Il Cavaliere dell’Immacolata

Discepolo di San Francesco d’Assisi, dedicò tutto se stesso all’Immacolata, e fu fedele a Cristo fino alla fine, offrendo la sua vita per salvare un condannato a morte nel campo di sterminio di Auschwitz.

È San Massimiliano Maria, al secolo Raimondo Kolbe. Nato in Polonia, l’8 gennaio 1894, nella cittadina di Zdunska-Wola, vicino a Łódź. Fin da piccolo si mostrò vivace, intelligente e profondamente attratto dalla fede e dall’amore per l’Immacolata Vergine.

Il 4 novembre 1910 entrò nell’Ordine dei Frati Minori Conventuali, scegliendo il nome di Massimiliano. Due anni dopo, nel 1912, partì per Roma per iniziare gli studi all’Università Gregoriana. A Roma, il 16 ottobre 1917, insieme a sei confratelli, fondò la Milizia dell’Immacolata, un movimento di apostolato mariano nato per diffondere la devozione alla Madonna e contrastare l’indifferenza religiosa.

Il 28 aprile 1918 fu ordinato sacerdote nella chiesa di Sant’Andrea della Valle.
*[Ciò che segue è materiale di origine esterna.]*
(* ===== verification/Sha256.v ===== *)
(** SHA-256 and lower-case hex, as [crypto/sha256] and [encoding/hex] provide
    them to casstore: [sha256_hex b] is the Go expression
    [sum := sha256.Sum256(b); hex.EncodeToString(sum[:])].

    The function is executable (FIPS 180-4 on 32-bit words kept as [Z] below
    2^32).  Nothing in the development assumes it injective, which no function
    into 256 bits is: theorems that need distinct contents to have distinct
    names say so for the contents at hand. *)

From S2P Require Import Prelude.
From Stdlib Require Import Ascii.

Definition w32 (z : Z) : Z := z mod 2 ^ 32.
Definition rotr (n x : Z) : Z := Z.lor (Z.shiftr x n) (w32 (Z.shiftl x (32 - n))).

Definition Sigma0 x := Z.lxor (Z.lxor (rotr 2 x) (rotr 13 x)) (rotr 22 x).
Definition Sigma1 x := Z.lxor (Z.lxor (rotr 6 x) (rotr 11 x)) (rotr 25 x).
Definition sigma0 x := Z.lxor (Z.lxor (rotr 7 x) (rotr 18 x)) (Z.shiftr x 3).
Definition sigma1 x := Z.lxor (Z.lxor (rotr 17 x) (rotr 19 x)) (Z.shiftr x 10).
Definition Ch x y z := Z.lxor (Z.land x y) (Z.land (Z.lxor x (2 ^ 32 - 1)) z).
Definition Maj x y z := Z.lxor (Z.lxor (Z.land x y) (Z.land x z)) (Z.land y z).

(** The constants are fractional parts of roots of the first primes. *)
Definition is_prime (n : Z) : bool :=
  forallb (fun d => negb (n mod d =? 0)) (seqZ 2 (n - 2)).

Definition small_primes : list Z := List.filter is_prime (seqZ 2 310).

Fixpoint cube_root_bits (n : nat) (acc z : Z) : Z :=
  match n with
  | O => acc
  | S n => let t := acc + 2 ^ Z.of_nat n in cube_root_bits n (if t ^ 3 <=? z then t else acc) z
  end.

(** 32 fractional bits of a cube root below 8, and of a square root. *)
Definition cbrt_frac (p : Z) : Z := w32 (cube_root_bits 36 0 (p * 2 ^ 96)).
Definition sqrt_frac (p : Z) : Z := w32 (Z.sqrt (p * 2 ^ 64)).

Definition round_constants : list Z := Eval vm_compute in cbrt_frac <$> small_primes.

(** The eight working words. *)
Record hstate := HS { ha : Z; hb : Z; hc : Z; hd : Z; he : Z; hf : Z; hg : Z; hh : Z }.

Definition h_init : hstate := Eval vm_compute in
  match sqrt_frac <$> take 8 small_primes with
  | [a; b; c; d; e; f; g; h] => HS a b c d e f g h
  | _ => HS 0 0 0 0 0 0 0 0
  end.

Definition h_round (s : hstate) (k w : Z) : hstate :=
  let t1 := w32 (hh s + Sigma1 (he s) + Ch (he s) (hf s) (hg s) + k + w) in
  let t2 := w32 (Sigma0 (ha s) + Maj (ha s) (hb s) (hc s)) in
  HS (w32 (t1 + t2)) (ha s) (hb s) (hc s) (w32 (hd s + t1)) (he s) (hf s) (hg s).

Definition h_add (s t : hstate) : hstate :=
  HS (w32 (ha s + ha t)) (w32 (hb s + hb t)) (w32 (hc s + hc t)) (w32 (hd s + hd t))
     (w32 (he s + he t)) (w32 (hf s + hf t)) (w32 (hg s + hg t)) (w32 (hh s + hh t)).

(** One block: [win] holds the sixteen latest schedule words, oldest first. *)
Fixpoint rounds (ks : list Z) (win : list Z) (s : hstate) : hstate :=
  match ks, win with
  | k :: ks, w :: rest =>
      let nxt := w32 (sigma1 (nth 13 rest 0) + nth 8 rest 0 + sigma0 (nth 0 rest 0) + w) in
      rounds ks (rest ++ [nxt]) (h_round s k w)
  | _, _ => s
  end.

Fixpoint words (n : nat) (b : bytes) : list Z :=
  match n with
  | O => []
  | S n => be_uint (take 4 b) :: words n (drop 4 b)
  end.

Definition compress_block (s : hstate) (block : bytes) : hstate :=
  h_add s (rounds round_constants (words 16 block) s).

Fixpoint blocks (n : nat) (b : bytes) (s : hstate) : hstate :=
  match n with
  | O => s
  | S n => blocks n (drop 64 b) (compress_block s (take 64 b))
  end.

Definition sha_pad (b : bytes) : bytes :=
  let zeros := Z.to_nat ((55 - len b) mod 64) in
  b ++ Byte.x80 :: replicate zeros Byte.x00 ++ be_append 8 (8 * len b).

(** [sha256.Sum256]. *)
Definition sha256 (b : bytes) : bytes :=
  let p := sha_pad b in
  let s := blocks (Z.to_nat (len p / 64)) p h_init in
  mjoin (be_append 4 <$> [ha s; hb s; hc s; hd s; he s; hf s; hg s; hh s]).

(** [hex.EncodeToString]. *)
Definition hex_digit (n : Z) : ascii :=
  ascii_of_N (Z.to_N (if n <? 10 then 48 + n else 87 + n)).

Fixpoint hex_encode (b : bytes) : string :=
  match b with
  | [] => String.EmptyString
  | x :: b => String.String (hex_digit (byte_Z x / 16)) (String.String (hex_digit (byte_Z x mod 16)) (hex_encode b))
  end.

Definition sha256_hex (b : bytes) : string := hex_encode (sha256 b).

(** The digest is 32 bytes, so its hex name has 64 characters. *)
Lemma sha256_len b : len (sha256 b) = 32.
Proof. unfold sha256. cbn [fmap list_fmap mjoin list_join]. autorewrite with store. lia. Qed.

Lemma hex_encode_length b : String.length (hex_encode b) = (2 * length b)%nat.
Proof. induction b as [|x b IH]; cbn; [done|]. rewrite IH. lia. Qed.

Lemma sha256_hex_length b : String.length (sha256_hex b) = 64%nat.
Proof.
  unfold sha256_hex. rewrite hex_encode_length.
  pose proof (sha256_len b). unfold len in *. lia.
Qed.

Lemma sha256_hex_nonempty b : sha256_hex b <> String.EmptyString.
Proof. intros E. pose proof (sha256_hex_length b) as H. by rewrite E in H. Qed.

Lemma sha256_hex_eq b : sha256_hex b = hex_encode (sha256 b).
Proof. done. Qed.

(** FIPS 180-4 test vectors. *)
Example sha256_abc :
  sha256_hex [Byte.x61; Byte.x62; Byte.x63]
  = "ba7816bf8f01cfea414140de5dae2223b00361a396177a9cb410ff61f20015ad"%string.
Proof. vm_compute. reflexivity. Qed.

Example sha256_empty :
  sha256_hex [] = "e3b0c44298fc1c149afbf4c8996fb92427ae41e4649b934ca495991b7852b855"%string.
Proof. vm_compute. reflexivity. Qed.

#[global] Opaque sha256 sha256_hex.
Terminati gli studi, tornò in Polonia, dove avviò un’intensa opera missionaria attraverso la stampa cattolica. Tra le sue iniziative più importanti ci fu la pubblicazione del giornale Il Cavaliere dell’Immacolata, che ebbe una grandissima diffusione.

Nel 1927 fondò Niepokalanów, chiamata anche la “Città dell’Immacolata”, un grande convento con tipografia e centro editoriale, completamente dedicato alla Vergine Maria.

Nel 1930 partì per il Giappone, dove in poco tempo, imparando il giapponese da autodidatta, fondò un altro convento con una tipografia a Nagasaki, chiamato Mugenzai no Sono (“Giardino dell’Immacolata”). Rientrò in Polonia nel 1936, dove continuò a far crescere Niepokalanów, diventato uno dei più grandi centri religiosi e editoriali d’Europa.

Con l’occupazione nazista della Polonia, divenne bersaglio di persecuzioni. Il 28 maggio 1941, fu arrestato e deportato nel campo di concentramento di Auschwitz, dove gli venne tatuato sul braccio il numero 16670.

Pochi mesi dopo, in seguito alla fuga di un prigioniero, i nazisti decisero di punire l’intero blocco: dieci uomini furono scelti per morire nel bunker della fame. Uno di loro, Francesco Gajowniczek, scoppiò in lacrime pensando alla moglie e ai figli. Allora padre Massimiliano si fece avanti e disse:
“Sono un sacerdote cattolico polacco. Voglio morire al posto di questo uomo”. Il suo gesto lasciò tutti senza parole. Nel bunker, trasformò quei giorni di agonia in un tempo di grazia, guidando preghiere, canti e incoraggiando i compagni fino all’ultimo. Dopo due settimane di agonia, quando ormai era l’ultimo sopravvissuto, un’iniezione letale mise fine alla sua vita. Le SS lo trovarono seduto, con il volto sereno e gli occhi aperti. Fino all’ultimo respiro aveva continuato a ripetere: “Solo l’Amore crea!”.